Annual report of independent director

Shanghai Step Electric Corporation(002527)

Report on the work of independent directors in 2021 (Zhong bin)

In accordance with the provisions and requirements of the company law of the people’s Republic of China, the guidelines for the governance of listed companies, the rules for independent directors of listed companies, the Shanghai Step Electric Corporation(002527) articles of association, the Shanghai Step Electric Corporation(002527) working system of independent directors and other relevant laws and regulations, normative documents, rules and regulations, I, as an independent director of Shanghai Step Electric Corporation(002527) (hereinafter referred to as the “company”), earnestly perform the duties of independent director in 2021, Give full play to the role of independent directors, exercise the rights of independent directors in accordance with laws and regulations, and safeguard the overall interests of the company and the legitimate rights and interests of minority shareholders. I hereby report my performance of duties as an independent director in 2021 as follows:

1、 Attendance at the board of directors and general meeting of shareholders of the company in 2021

During my tenure in 2021, with the attitude of being conscientious and diligent, I actively participated in the previous board of directors and shareholders’ meetings held by the company, carefully reviewed the meeting proposals and relevant materials, actively participated in the discussion of various proposals, put forward reasonable suggestions, fully expressed independent opinions, and played a positive role in the correct and scientific decision-making of the board of directors.

My attendance at the board of directors and general meeting of shareholders in 2021 is as follows:

(I) in 2021, I should have attended the board of directors 12 times, actually attended 12 times, and voted for the relevant proposals considered by the previous board of directors;

(II) in 2021, the company held four general meetings of shareholders, and I actually attended them four times;

(III) at all the meetings of the board of directors and shareholders in 2021, I did not raise any objection to any matter of the company;

(IV) the convening of the board of directors and the general meeting of shareholders of the company complies with the legal procedures, and the relevant procedures have been performed for major business decisions, which are legal and effective.

2、 Independent opinions issued in 2021

In accordance with relevant laws and regulations, as an independent director of the company, I supervised and reviewed the company’s business activities and standardized operation in 2021, and expressed independent opinions on the following important matters:

(I) independent opinions on relevant matters of the seventh meeting of the Fifth Board of directors of the company are as follows:

1. Independent opinions on changing the purpose of raised funds and permanently replenishing working capital

The company’s change of the purpose of the raised funds and permanent replenishment of working capital is a prudent decision made according to the specific conditions of the raised investment projects, changes in the market environment, the company’s business development plan and the actual situation of the company, which is conducive to improving the use efficiency of the raised funds and meeting the strategic development needs and actual business needs of the company.

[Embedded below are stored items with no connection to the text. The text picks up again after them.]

(** * Conway's Game of Life (OpenMP variants): the generation-update engine

    A shallow embedding of [game_of_life_text.c] and [game_of_life_visual.c]:
    the toroidal neighbour counter, the per-cell transition, the serial and
    the parallel generation updates, the grid initialisers, the live-cell
    count, the density option of the command line and the "best version"
    selection of the benchmark report.

    C data are kept as they are in the source: an [int] is a [Z], a [char]
    is an [ascii], a [char grid[GRID_SIZE][GRID_SIZE]] is a list of rows,
    a [float]/[double] is an IEEE 754 value ([spec_float]). *)

From Stdlib Require Import ZArith List Ascii String Bool Lia.
From Stdlib Require Import Floats.SpecFloat.
From stdpp Require Import base list.
Import ListNotations.

#[local] Open Scope Z_scope.

(** ** Constants ([#define]s of both files) *)

Definition GRID_SIZE : Z := 100.
Definition ITERATIONS : nat := 100.
Definition CENTER_SIZE : Z := 10.
Definition MEASUREMENTS : Z := 5.

(** ** Cells and grids *)

Abbreviation cell := ascii (only parsing).
Definition ALIVE : cell := "*"%char.
Definition DEAD : cell := "."%char.

(** [grid[i][j] == '*'] *)
Definition is_alive (c : cell) : bool := Ascii.eqb c ALIVE.

(** [char grid[GRID_SIZE][GRID_SIZE]]: [GRID_SIZE] rows of [GRID_SIZE]
    chars.  The C type fixes the shape; here it is the invariant [wf]. *)
Abbreviation Grid := (list (list cell)) (only parsing).

Definition wf (g : Grid) : Prop :=
  length g = Z.to_nat GRID_SIZE /\
  Forall (fun r : list cell => length r = Z.to_nat GRID_SIZE) g.

Definition in_range (i : Z) : bool := (0 <=? i) && (i <? GRID_SIZE).

(** [grid[i][j]] as an rvalue.  An index outside the array is undefined
    behaviour in C; the model reads NUL there (no modelled function does). *)
Definition get (g : Grid) (i j : Z) : cell :=
  if in_range i && in_range j then
    match g !! Z.to_nat i with
    | Some r => match r !! Z.to_nat j with
                | Some c => c
                | None => zero
                end
    | None => zero
    end
  else zero.

(** [grid[i][j] = v].  Outside the array the model leaves the grid alone. *)
Definition set (g : Grid) (i j : Z) (v : cell) : Grid :=
  if in_range i && in_range j then
    match g !! Z.to_nat i with
    | Some r => <[Z.to_nat i := <[Z.to_nat j := v]> r]> g
    | None => g
    end
  else g.

(** [for (int i = lo; i < hi; i++) body], threading the state. *)
Definition for_range {S : Type} (lo hi : Z) (body : Z -> S -> S) (s : S) : S :=
  fold_left (fun s i => body i s) (seqZ lo (hi - lo)) s.

(** The two grids every update works on. *)
Record sim := Sim { grid : Grid; next_grid : Grid }.

(** ** Neighbour counter ([count_neighbors], identical in both files) *)

(** C's [%] truncates towards zero: [Z.rem]. *)
Definition count_neighbors (g : Grid) (row col : Z) : Z :=
  for_range (-1) 2 (fun i count =>
    for_range (-1) 2 (fun j count =>
      if (i =? 0) && (j =? 0) then count
      else
        let neighbor_row := Z.rem (row + i + GRID_SIZE) GRID_SIZE in
        let neighbor_col := Z.rem (col + j + GRID_SIZE) GRID_SIZE in
        if is_alive (get g neighbor_row neighbor_col) then count + 1
        else count) count) 0.

(** ** Transition: the body of the inner loop of every update variant *)

Definition apply_rules (c : cell) (neighbors : Z) : cell :=
  if is_alive c then
    if (neighbors <? 2) || (neighbors >? 3) then DEAD else ALIVE
  else
    if neighbors =? 3 then ALIVE else DEAD.

(** [int neighbors = count_neighbors(grid, i, j); if (grid[i][j] == '*') ...] *)
Definition next_cell (g : Grid) (i j : Z) : cell :=
  apply_rules (get g i j) (count_neighbors g i j).

(** ** Serial update *)

(** The double loop that fills [next_grid] from [grid]. *)
Definition compute_next (g ng : Grid) : Grid :=
  for_range 0 GRID_SIZE (fun i ng =>
    for_range 0 GRID_SIZE (fun j ng => set ng i j (next_cell g i j)) ng) ng.

(** [memcpy(grid, next_grid, GRID_SIZE * GRID_SIZE * sizeof(char))]: the
    byte count is the whole object, so [grid] gets the contents of
    [next_grid]. *)
Definition memcpy_grid (dst src : Grid) : Grid := src.

(** The element-wise copy loop of [game_of_life_visual.c]. *)
Definition copy_back (g ng : Grid) : Grid :=
  for_range 0 GRID_SIZE (fun i g =>
    for_range 0 GRID_SIZE (fun j g => set g i j (get ng i j)) g) g.

(** [update_grid_serial] of [game_of_life_visual.c]: one generation. *)
Definition update_grid_serial (st : sim) : sim :=
  let ng := compute_next (grid st) (next_grid st) in
  Sim (copy_back (grid st) ng) ng.

(** One turn of the [iter] loop of [simulate_serial]. *)
Definition serial_generation (st : sim) : sim :=
  let ng := compute_next (grid st) (next_grid st) in
  Sim (memcpy_grid (grid st) ng) ng.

This change in the purpose of raised funds and permanent replenishment of working capital has fulfilled the necessary deliberation procedures, in line with the guidelines for the standardized operation of listed companies of Shenzhen Stock Exchange, the company’s measures for the administration of raised funds and relevant laws and regulations, and there is no situation that damages the interests of the company and shareholders, especially small and medium-sized shareholders. Therefore, we agree that the company will change the purpose of the raised funds and permanently supplement the working capital, and agree to submit the matter to the general meeting of shareholders for deliberation.

2. Independent opinions on by election of directors of the company

The nomination and voting procedures for the company’s by election of Mr. Wu Yuhui as a candidate for non independent directors comply with the relevant provisions of the company law, the articles of association and other laws and regulations, and are legal and effective. The nominees are nominated on the basis of full understanding of the nominees’ educational background, professional experience and professional quality, and have obtained the consent of the nominees themselves.

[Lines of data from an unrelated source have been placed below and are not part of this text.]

(** The whole text against the units is its start against them, when the
    lengths agree. *)
Lemma same_units_whole toUpperCase ignoreCase (s t : list code_unit) :
  same_units toUpperCase ignoreCase s t
  = same_units toUpperCase ignoreCase s (firstn (List.length s) t)
    && (List.length s =? List.length t)%nat.
Proof.
  revert t. induction s as [|a s IH]; intros [|ch t]; cbn;
    try reflexivity.
  rewrite IH. rewrite andb_assoc. reflexivity.
Qed.

Section Literal.

Variable toUpperCase : code_unit -> list code_unit.
Variable input : jsstring.
Variable ignoreCase : bool.
Variable rounds : nat.

Lemma matcher_seq_of_terms (ts : list term) :
  forall acc x c,
    matcher toUpperCase input ignoreCase rounds (seq_of ts acc) x c
    = matcher_terms toUpperCase input ignoreCase rounds (rev ts)
        (fun y => matcher toUpperCase input ignoreCase rounds acc y c) x.
Proof.
  induction ts as [|t ts IH]; intros acc x c; [reflexivity|].
  cbn [seq_of rev]. rewrite IH. unfold matcher_terms.
  rewrite fold_right_app. reflexivity.
Qed.

Lemma matcher_alternative (ts : list term) (x : state) (c : continuation) :
  matcher toUpperCase input ignoreCase rounds (alternative ts) x c
  = matcher_terms toUpperCase input ignoreCase rounds (rev ts) c x.
Proof.
  destruct ts as [|t ts]; [reflexivity|].
  cbn [alternative rev]. rewrite matcher_seq_of_terms. unfold matcher_terms.
  rewrite fold_right_app. reflexivity.
Qed.

(** Literal units match the units of the input that are the same. *)
Lemma matcher_terms_same_units (s : list code_unit) :
  forall (before : nat) cs c,
    matcher_terms toUpperCase input ignoreCase rounds (List.map unit_term s) c
      {| endIndex := before; caps := cs |}
    = if same_units toUpperCase ignoreCase s
           (firstn (List.length s) (skipn before input))
      then c {| endIndex := before + List.length s; caps := cs |}
      else None.
Proof.
  induction s as [|a s IH]; intros before cs c.
  - cbn. rewrite Nat.add_0_r. reflexivity.
  - cbn [List.map matcher_terms fold_right unit_term t_node matcher endIndex
         List.length].
    rewrite (skipn_nth_error input before).
    destruct (nth_error input before) as [ch|]; [|reflexivity].
    cbn [firstn same_units in_set].
    destruct (same_unit toUpperCase ignoreCase a ch); [|reflexivity].
    cbn [andb]. unfold advance. cbn [endIndex caps].
    fold (matcher_terms toUpperCase input ignoreCase rounds
            (List.map unit_term s) c).
    rewrite IH. replace (S before + List.length s)%nat
      with (before + S (List.length s))%nat by lia.
    reflexivity.
Qed.

End Literal.

End RegExpUnits.

Module RegExpPatterns.
Import RegExp.

Lemma tokens_literal_text (s : jsstring) :
  literal s = true -> tokens s = List.map (fun c => TAtom (Char c)) s.
Proof.
  intro H. pose proof (RegExpFacts.tokens_literal s [] H) as E.
  rewrite !app_nil_r in E. exact E.
Qed.

Lemma parse_tokens_literal_text (s : jsstring) (groups : nat) (cur : frame)
  (stack : list frame) :
  parse_tokens (List.map (fun c => TAtom (Char c)) s) groups cur stack
  = parse_tokens [] groups
      {| f_capture := f_capture cur; f_alts := f_alts cur;
         f_seq := rev (List.map unit_term s) ++ f_seq cur |} stack.
Proof.
  pose proof (RegExpFacts.parse_tokens_units s [] groups cur stack) as E.
  rewrite app_nil_r in E. exact E.
Qed.

Lemma parse_literal (s : jsstring) :
  literal s = true ->
  parse s = Ok (alternative (rev (List.map unit_term s)), 0%nat).
Proof.
  intro H. unfold parse. rewrite tokens_literal_text by exact H.
  rewrite parse_tokens_literal_text. cbn. rewrite app_nil_r. reflexivity.
Qed.

Lemma parse_line_start_literal (s : jsstring) :
  literal s = true ->
  parse (js "^" ++ s)
  = Ok (alternative (rev (List.map unit_term s) ++ [line_start_term]),
        0%nat).
Proof.
  intro H. unfold parse.
  change (tokens (js "^" ++ s)) with (TAssert LineStart :: tokens s).
  rewrite tokens_literal_text by exact H.
  cbn [parse_tokens]. rewrite parse_tokens_literal_text. reflexivity.
Qed.

Lemma parse_space_literal (s : jsstring) :
  literal s = true ->
  parse (js "\s" ++ s)
  = Ok (alternative (rev (List.map unit_term s) ++ [space_term]), 0%nat).
Proof.
  intro H. unfold parse.
  change (tokens (js "\s" ++ s))
    with (TAtom (Class false ClassS) :: tokens s).
  rewrite tokens_literal_text by exact H.
  cbn [parse_tokens]. rewrite parse_tokens_literal_text. reflexivity.
Qed.

Section Scan.

Variable toUpperCase : code_unit -> list code_unit.
Variable input : jsstring.
Variable ignoreCase : bool.

(** A pattern that matches at [j] exactly when [p j] is found at the
    first such index. *)
Lemma scan_find_first (r : node) (groups : nat) (p : nat -> bool)
  (y : nat -> state) :
  (forall j, match_at toUpperCase input ignoreCase r groups j
             = if p j then Some (y j) else None) ->
  forall n i,
    scan toUpperCase input ignoreCase r groups n i
    = option_map (fun j => (j, y j)) (find_first p n i).
Proof.
  intros H. induction n as [|n IH]; intro i; [reflexivity|].
  cbn [scan find_first]. rewrite H. destruct (p i); [reflexivity|apply IH].
Qed.

End Scan.

Lemma find_first_ext (p q : nat -> bool) :
  (forall j, p j = q j) -> forall n i, find_first p n i = find_first q n i.
Proof.
  intros H. induction n as [|n IH]; intro i; [reflexivity|].
  cbn [find_first]. rewrite H, IH. reflexivity.
Qed.

Lemma find_first_start (p : nat -> bool) (n : nat) :
  find_first (fun j => (j =? 0)%nat && p j) (S n) 0
  = if p 0%nat then Some 0%nat else None.
Proof.
  cbn [find_first Nat.eqb andb]. destruct (p 0%nat); [reflexivity|].
  assert (H : forall m i, find_first (fun j => (j =? 0)%nat && p j) m (S i)
                          = None).
  { induction m as [|m IH]; intro i; [reflexivity|].
    cbn [find_first Nat.eqb andb]. apply IH. }
  apply H.
Qed.

(** What [find_first] finds. *)
Lemma find_first_some (p : nat -> bool) :
  forall n i j,
    find_first p n i = Some j ->
    (i <= j < i + n)%nat /\ p j = true
    /\ forall k, (i <= k < j)%nat -> p k = false.
Proof.
  induction n as [|n IH]; intros i j H; [discriminate|].
  cbn [find_first] in H. destruct (p i) eqn:E.
  - injection H as <-. split; [lia|]. split; [exact E|]. intros k Hk. lia.
  - destruct (IH _ _ H) as [Hr [Hp Hk]]. split; [lia|]. split; [exact Hp|].
    intros k Hki. destruct (Nat.eq_dec k i) as [->|Hne]; [exact E|].
    apply Hk. lia.
Qed.

Lemma find_first_none (p : nat -> bool) :
  forall n i,
    find_first p n i = None ->
    forall k, (i <= k < i + n)%nat -> p k = false.
Proof.
  induction n as [|n IH]; intros i H k Hk; [lia|].
  cbn [find_first] in H. destruct (p i) eqn:E; [discriminate|].
  destruct (Nat.eq_dec k i) as [->|Hne]; [exact E|].
  apply (IH _ H). lia.
Qed.

Lemma find_first_found (p : nat -> bool) :
  forall n i k,
    (i <= k < i + n)%nat -> p k = true ->
    (forall j, (i <= j < k)%nat -> p j = false) ->
    find_first p n i = Some k.
Proof.
  induction n as [|n IH]; intros i k Hk Hp Hbefore; [lia|].
  cbn [find_first]. destruct (Nat.eq_dec i k) as [->|Hne].
  - rewrite Hp. reflexivity.
  - rewrite (Hbefore i) by lia. apply IH; [lia|exact Hp|].
    intros j Hj. apply Hbefore. lia.
Qed.

Section Patterns.

Variable toUpperCase : code_unit -> list code_unit.
Variable input : jsstring.
Variable ignoreCase : bool.

(** The pattern made of literal units. *)
Lemma match_at_literal (s : jsstring) (i : nat) :
  match_at toUpperCase input ignoreCase
    (alternative (rev (List.map unit_term s))) 0 i
  = if stands_at toUpperCase ignoreCase s input i
    then Some {| endIndex := i + List.length s; caps := [] |} else None.
Proof.
  unfold match_at. rewrite RegExpUnits.matcher_alternative, rev_involutive.
  cbn [repeat]. rewrite RegExpUnits.matcher_terms_same_units. reflexivity.
Qed.

(** The units after the start of the text. *)
Lemma match_at_line_start_literal (s : jsstring) (i : nat) :
  match_at toUpperCase input ignoreCase
    (alternative (rev (List.map unit_term s) ++ [line_start_term])) 0 i
  = if (i =? 0)%nat && stands_at toUpperCase ignoreCase s input i
    then Some {| endIndex := i + List.length s; caps := [] |} else None.
Proof.
  unfold match_at.
  rewrite RegExpUnits.matcher_alternative, rev_app_distr, rev_involutive.
  cbn [rev app repeat matcher_terms fold_right line_start_term t_node matcher
       endIndex].
  destruct (i =? 0)%nat; [|reflexivity]. cbn [andb].
  fold (matcher_terms toUpperCase input ignoreCase (List.length input)
          (List.map unit_term s) (fun y => Some y)).
  rewrite RegExpUnits.matcher_terms_same_units. reflexivity.
Qed.

(** The units between the start and the end of the text. *)
Lemma match_at_anchored_literal (s : jsstring) (i : nat) :
  match_at toUpperCase input ignoreCase
    (alternative
       (line_end_term :: rev (List.map unit_term s) ++ [line_start_term])) 0 i
  = if (i =? 0)%nat && same_units toUpperCase ignoreCase s input
    then Some {| endIndex := i + List.length s; caps := [] |} else None.
Proof.
  unfold match_at. rewrite RegExpUnits.matcher_alternative.
  cbn [rev]. rewrite rev_app_distr, rev_involutive.
  cbn [rev app repeat]. unfold matcher_terms.
  cbn [fold_right line_start_term t_node matcher endIndex].
  destruct (Nat.eqb_spec i 0) as [->|Hne]; [|reflexivity]. cbn [andb].
  rewrite fold_right_app.
  cbn [fold_right line_end_term t_node matcher].
  fold (matcher_terms toUpperCase input ignoreCase (List.length input)
          (List.map unit_term s)
          (fun y => if (endIndex y =? List.length input)%nat
                    then Some y else None)).
  rewrite RegExpUnits.matcher_terms_same_units.
  rewrite (RegExpUnits.same_units_whole toUpperCase ignoreCase s input).
  cbn [skipn endIndex Nat.add].
  match goal with
  | |- (if ?a then if ?b then _ else _ else _)
       = (if ?a' && ?b' then _ else _) =>
    change a' with a; change b' with b; destruct a, b; reflexivity
  end.
Qed.

End Patterns.

End RegExpPatterns.

Module RegExpExec.
Import RegExp.

Section Exec.

Variable toUpperCase : code_unit -> list code_unit.

(** White space, then the units. *)
Lemma match_at_space_literal (input s : jsstring) (i : nat) :
  match_at toUpperCase input true
    (alternative (rev (List.map unit_term s) ++ [space_term])) 0 i
  = if word_starts_at toUpperCase s input i
    then Some {| endIndex := S i + List.length s; caps := [] |} else None.
Proof.
  unfold match_at.
  rewrite RegExpUnits.matcher_alternative, rev_app_distr, rev_involutive.
  cbn [rev app repeat matcher_terms fold_right space_term t_node matcher
       endIndex].
  unfold word_starts_at.
  destruct (nth_error input i) as [ch|]; [|reflexivity].
  destruct (in_set toUpperCase true (Class false ClassS) ch); [|reflexivity].
  cbn [andb]. unfold advance. cbn [endIndex caps].
  fold (matcher_terms toUpperCase input true (List.length input)
          (List.map unit_term s) (fun y => Some y)).
  rewrite RegExpUnits.matcher_terms_same_units. reflexivity.
Qed.

Lemma new_RegExp_of_parse (pattern : jsstring) (f : flags) (r : node)
  (n : nat) :
  parse pattern = Ok (r, n) ->
  new_RegExp pattern f
  = Ok {| body := r; group_count := n; flags_of := f |}.
Proof. intro H. unfold new_RegExp. rewrite H. reflexivity. Qed.

Lemma stands_at_inside (ignoreCase : bool) (s t : jsstring) (i : nat) :
  stands_at toUpperCase ignoreCase s t i = true ->
  (i + List.length s <= List.length t)%nat
  \/ (List.length s = 0%nat).
Proof.
  unfold stands_at. intro H. apply RegExpUnits.same_units_length in H.
  rewrite length_firstn, length_skipn in H.
  unfold jsstring, JsString.t, code_unit, JsString.code_unit in *. lia.
Qed.

Lemma substring_length (t : jsstring) (a n : nat) :
  (a + n <= List.length t)%nat \/ n = 0%nat ->
  JsString.length (JsString.substring t a (a + n)) = Z.of_nat n.
Proof.
  intro H. unfold JsString.length, JsString.substring. f_equal.
  rewrite length_firstn, length_skipn.
  unfold jsstring, JsString.t, code_unit, JsString.code_unit in *. lia.
Qed.

(** [^s$] tests the whole text. *)
Lemma test_anchored (s t : jsstring) (f : flags) :
  test toUpperCase
    {| body := alternative
                 (line_end_term
                    :: rev (List.map unit_term s) ++ [line_start_term]);
       group_count := 0; flags_of := f |} t
  = same_units toUpperCase (ignore_case f) s t.
Proof.
  unfold test, exec, exec_from. cbn [body group_count flags_of].
  rewrite (RegExpPatterns.scan_find_first toUpperCase t (ignore_case f) _ 0
             (fun j => (j =? 0)%nat
                       && same_units toUpperCase (ignore_case f) s t)
             (fun j => {| endIndex := j + List.length s; caps := [] |})
             (RegExpPatterns.match_at_anchored_literal toUpperCase t
                (ignore_case f) s)).
  rewrite Nat.sub_0_r.
  rewrite (RegExpPatterns.find_first_start
             (fun _ => same_units toUpperCase (ignore_case f) s t)).
  destruct (same_units toUpperCase (ignore_case f) s t); reflexivity.
Qed.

After examination, the candidate for non independent directors, Mr. Wu Yuhui, has his occupation, educational background, professional title, detailed work experience and ability level. We unanimously believe that Mr. Wu Yuhui meets the requirements for serving as a director of a listed company, and we have not found any of the circumstances specified in Article 146 of the company law or other circumstances in which he is not allowed to serve as a director of a listed company, Nor has it been identified as a market prohibited person by the CSRC and the prohibition has not been lifted, nor has it been subject to any punishment and punishment from the China Securities Regulatory Commission and Shenzhen Stock Exchange. It is agreed to elect Mr. Wu Yuhui as a non independent director of the Fifth Board of directors of the company from the date of deliberation and approval of the first extraordinary general meeting of shareholders in 2021 to the date of expiration of the Fifth Board of directors, and agree to submit the above matters to the first extraordinary general meeting of shareholders of the company in 2021 for deliberation.

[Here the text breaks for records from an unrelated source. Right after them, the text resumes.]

(** * Verification of the access-point controller (network/access_point.go)

    A shallow embedding of the Go code of [network/access_point.go]: the
    status decoder [decodeWifiInfo], the bandwidth sampler [parseBtu], the
    configuration generator [generateTeamAccessPointConfig] and the
    controller around them, together with the parts of the Go standard
    library they call ([strings], [strconv], [regexp], buffered channels).

    Conventions.
    - A Go [string] is a sequence of bytes: Rocq's [string] at the surface,
      [list ascii] inside the library functions.
    - Go's [int] is the 64-bit two's complement integer of the platforms the
      controller runs on; it is a [Z] with the wrap-around written out.
    - Go's [float64] is Rocq's primitive binary64 [float].
    - A run-time panic (index out of range) is an explicit outcome. *)

From Stdlib Require Import ZArith String Ascii List Bool Lia Floats.
From Stdlib Require Import DecimalString DecimalZ.
Import ListNotations.

Local Open Scope Z_scope.

(** ** Bytes and strings *)

Definition bytes := list ascii.

Definition bytesOf (s : string) : bytes := list_ascii_of_string s.
Definition stringOf (l : bytes) : string := string_of_list_ascii l.

Definition byteVal (c : ascii) : Z := Z.of_nat (nat_of_ascii c).

Definition byte (n : nat) : ascii := ascii_of_nat n.

(** The double quote, byte 0x22. *)
Definition dquote : ascii := byte 34.

(** ** Outcomes of Go code that may panic *)

Inductive panic : Type :=
| IndexOutOfRange (index length : nat).

Inductive go (A : Type) : Type :=
| Return (a : A)
| Panic (p : panic).

Arguments Return {A} a.
Arguments Panic {A} p.

Definition bind {A B : Type} (m : go A) (k : A -> go B) : go B :=
  match m with
  | Return a => k a
  | Panic p => Panic p
  end.

Notation "x <- m ;; k" := (bind m (fun x => k))
  (at level 61, m at next level, right associativity).

(** [l[i]] on a slice: a panic when [i] is not below [len(l)]. *)
Definition index {A : Type} (l : list A) (i : nat) : go A :=
  match nth_error l i with
  | Some a => Return a
  | None => Panic (IndexOutOfRange i (length l))
  end.

(** ** Go's [int] *)

Definition intSize : Z := 64.
Definition minInt : Z := - 2 ^ (intSize - 1).
Definition maxInt : Z := 2 ^ (intSize - 1) - 1.

(** Two's complement wrap-around of an integer result. *)
Definition wrapInt (z : Z) : Z := (z - minInt) mod 2 ^ intSize + minInt.

Definition intAdd (a b : Z) : Z := wrapInt (a + b).
Definition intSub (a b : Z) : Z := wrapInt (a - b).

(** [float64(n)] for an [int] n: the nearest binary64 value, ties to even. *)
Definition float64 (n : Z) : float :=
  SF2Prim (binary_normalize 53 1024 n 0 false).

(** ** Package strings *)

Module strings.

Fixpoint hasPrefix (p s : bytes) : bool :=
  match p, s with
  | [], _ => true
  | a :: p', c :: s' => Ascii.eqb a c && hasPrefix p' s'
  | _ :: _, [] => false
  end.

(** The loop of [genSplit]: cut at the leftmost occurrences of [sep], which
    do not overlap.  [skip] counts the bytes of a separator still to pass,
    [cur] is the current segment, reversed. *)
Fixpoint splitFrom (sep : bytes) (skip : nat) (cur s : bytes) : list bytes :=
  match s with
  | [] => [rev cur]
  | c :: s' =>
      match skip with
      | S k => splitFrom sep k cur s'
      | O =>
          if hasPrefix sep s
          then rev cur :: splitFrom sep (length sep - 1) [] s'
          else splitFrom sep O (c :: cur) s'
      end
  end.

(II) independent opinions on relevant matters of the 8th meeting of the 5th board of directors of the company are as follows:

1. Independent opinions on the prediction of daily connected transactions in 2021

It is verified that the amount of the company’s daily connected transactions in 2021 is expected to be based on the needs of the company’s business development and actual production and operation, and the price of related connected transactions is fair and reasonable. The transaction pricing follows the principles of objectivity, fairness and fairness, which is in line with the interests of the company and all shareholders, and there is no situation that damages the interests of the company and all shareholders, especially small and medium-sized shareholders, There is no business dependence on related parties due to related party transactions. When the board of directors of the company considers the above connected transactions, the connected directors withdraw from voting. The above-mentioned decision-making procedures for connected transactions comply with the provisions of the company law, the securities law, the articles of association and the company’s decision-making system for connected transactions, and the decision-making procedures are legal and effective. To sum up, we unanimously agree to the proposal on the prediction of daily connected transactions in 2021.

(III) independent opinions on relevant matters of the 9th meeting of the 5th board of directors of the company are as follows:

1. Independent opinions on Shanghai Step Electric Corporation(002527) 2021 stock option and restricted stock incentive plan (Draft) and its abstract

The preparation and deliberation procedures of the company’s 2021 stock option and restricted stock incentive plan (Draft) and its abstract comply with the provisions of relevant laws and regulations such as the administrative measures for equity incentive of listed companies (hereinafter referred to as the “administrative measures”) and the Shenzhen Stock Exchange listed company business handling instruction No. 9 – equity incentive. The related directors have avoided voting on relevant proposals in accordance with relevant provisions.

Among the incentive objects determined by the company’s equity incentive plan, the company’s directors (excluding independent directors), senior managers and other personnel comply with the company law of the people’s Republic of China and other laws and regulations and the provisions on job qualifications in the articles of Association; At the same time, the incentive object is not prohibited from being granted equity incentive as stipulated in the management measures, and the subject qualification of the incentive object is legal and effective.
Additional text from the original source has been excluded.